- **Activity**
When you reach the line containing "BufExample.conn_tx_wf eq_refl eq_refl" in the data below, begin returning lines exactly as written, and stop once the line containing "split; [exact Hwf|]." has been returned.

↓

Lemma full_wf : BufIo.rd_wf full.
Proof.
  apply (BufIo.rd_wf_buf full full_data full_is_buf).
  - reflexivity.
  - discriminate.
  - left. rewrite full_len. reflexivity.
Qed.

Lemma full_buffered : zlen (BufIo.buffered full) = 2.
Proof. rewrite (BufIo.buffered_len full full_wf), full_contents, full_len. reflexivity. Qed.

Lemma full_consume : BufIo.consume (prof := release) 1 full = Done (BufIo.set_pos (MAX_CAPACITY - 1) full).
Proof.
  rewrite consume_part; [|exact full_wf|].
  - cbn [full BufIo.pos]. by replace (MAX_CAPACITY - 2 + 1) with (MAX_CAPACITY - 1) by lia.
  - rewrite full_contents, full_len. cbn [full BufIo.pos]. lia.
Qed.
End BufExample.

Lemma reads_follow_the_stream_witness :
  BufIo.rd_wf BufExample.after_read /\
  BufIo.incoming BufExample.conn = bs "GET" ++ BufIo.incoming BufExample.after_read.
Proof.
  apply (reads_follow_the_stream (prof := dev)); [exact BufExample.conn_rd_wf|].
  apply (rx_more (prof := dev) _ (bs "T") BufExample.after_consume (bs "GE")).
  - apply (rx_more (prof := dev) _ (bs "GE") BufExample.after_peek []).
    + apply (rx_more (prof := dev) _ [] BufExample.conn []); [apply rx_none|].
      apply (rx_fill (prof := dev) _ false (Ready (Ok (bs "GET ")))). vm_compute. reflexivity.
    + apply (rx_consume (prof := dev) BufExample.after_peek 2); [split; discriminate|]. reflexivity.
  - apply (rx_read (prof := dev) _ 1 (Ready (Ok (bs "T")))); [reflexivity|]. vm_compute. reflexivity.
Defined.

Lemma writes_keep_order_witness :
  BufIo.tx_wf BufExample.written /\
  BufIo.rx_fields BufExample.written = BufIo.rx_fields BufExample.conn /\
  bs "Hel" ++ bs "lo" = [] ++ [] ++ bs "Hello" /\
  (BufIo.can_poll_write BufExample.written = true -> bs "Hel" = [] ++ [] ++ bs "Hello").
Proof.
  assert (Hrun : tx_steps (prof := dev) BufExample.conn (bs "Hello") BufExample.written).
  { apply (tx_more (prof := dev) _ (bs "Hello") BufExample.conn []); [apply tx_none|].
    apply (tx_write_all (prof := dev) _ 10 true (Some (bs "Hello")) Pending None).
    - reflexivity.
    - reflexivity.
    - discriminate.
    - vm_compute. reflexivity.
    - discriminate. }
  exact (writes_keep_order (prof := dev) BufExample.conn (bs "Hello") BufExample.written
    BufExample.conn_tx_wf Hrun).
Defined.

Lemma poll_write_all_resumes_witness :
  BufIo.poll_write_all (prof := dev) 10 true (BufExample.conn, Some (bs "Hello")) =
    Done (Pending, (BufExample.written, None)) /\
  BufIo.tx_wf BufExample.written /\ BufIo.can_poll_write BufExample.written = false /\
  BufIo.outgoing BufExample.written = BufIo.outgoing BufExample.conn ++ bs "Hello".
Proof.
  assert (E : BufIo.poll_write_all (prof := dev) 10 true (BufExample.conn, Some (bs "Hello")) =
    Done (Pending, (BufExample.written, None))) by (vm_compute; reflexivity).
  split; [exact E|].
  pose proof (poll_write_all_resumes (prof := dev) 10 true BufExample.conn (Some (bs "Hello"))
    BufExample.conn_tx_wf eq_refl eq_refl ltac:(discriminate)) as H.
  unfold wp in H. rewrite E in H. simpl in H.
  destruct H as (Hwf & _ & Hcan & _ & [[Hno _]|(_ & Hout & _)]); [discriminate|].
  split; [exact Hwf|]. split; [exact Hcan | exact Hout].
Defined.

(** A transport that never accepts a byte. *)
Module Stuck.
#[local] Instance stuck_read : AsyncRead unit := fun _ s => (Pending, s).
#[local] Instance stuck_write : AsyncWrite unit :=
  {| poll_write _ s := (Ready (Ok 0), s); poll_flush s := (Ready (Ok tt), s);
     poll_close s := (Ready (Ok tt), s) |}.

Definition conn : BufIo.t unit :=
  BufIo.mk tt (Vec.mk [] 8) 0 false true (Some (ConsumeBuf.new (bs "lo"))) false.

Lemma zero_write_spins_witness : BufIo.poll_finish_pending_write (prof := dev) 1000 conn = NoFuel.
Proof.
  apply (zero_write_spins (prof := dev) 1000 conn (ConsumeBuf.new (bs "lo"))).
  - reflexivity.
  - reflexivity.
  - repeat split; discriminate.
  - discriminate.
Defined.
End Stuck.

Lemma full_read_buffer_panics_witness :
  BufIo.buf (BufIo.set_pos (MAX_CAPACITY - 1) BufExample.full) = BufIo.buf BufExample.full /\
  zlen (BufIo.buffered (BufIo.set_pos (MAX_CAPACITY - 1) BufExample.full)) =
    zlen (BufIo.buffered BufExample.full) - 1 /\
  exists p, BufIo.poll_fill_buf (prof := release) true (BufIo.set_pos (MAX_CAPACITY - 1) BufExample.full) = Panic p.
Proof.
  apply (full_read_buffer_panics (prof := release) 1).
  - exact BufExample.full_wf.
  - rewrite BufExample.full_contents. exact BufExample.full_len.
  - discriminate.
  - rewrite BufExample.full_buffered. split; [discriminate | reflexivity].
  - exact BufExample.full_consume.
Defined.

↑

- **Answer below**
    BufExample.conn_tx_wf eq_refl eq_refl ltac:(discriminate)) as H.
  unfold wp in H. rewrite E in H. simpl in H.
  destruct H as (Hwf & _ & Hcan & _ & [[Hno _]|(_ & Hout & _)]); [discriminate|].
  split; [exact Hwf|]. split; [exact Hcan | exact Hout].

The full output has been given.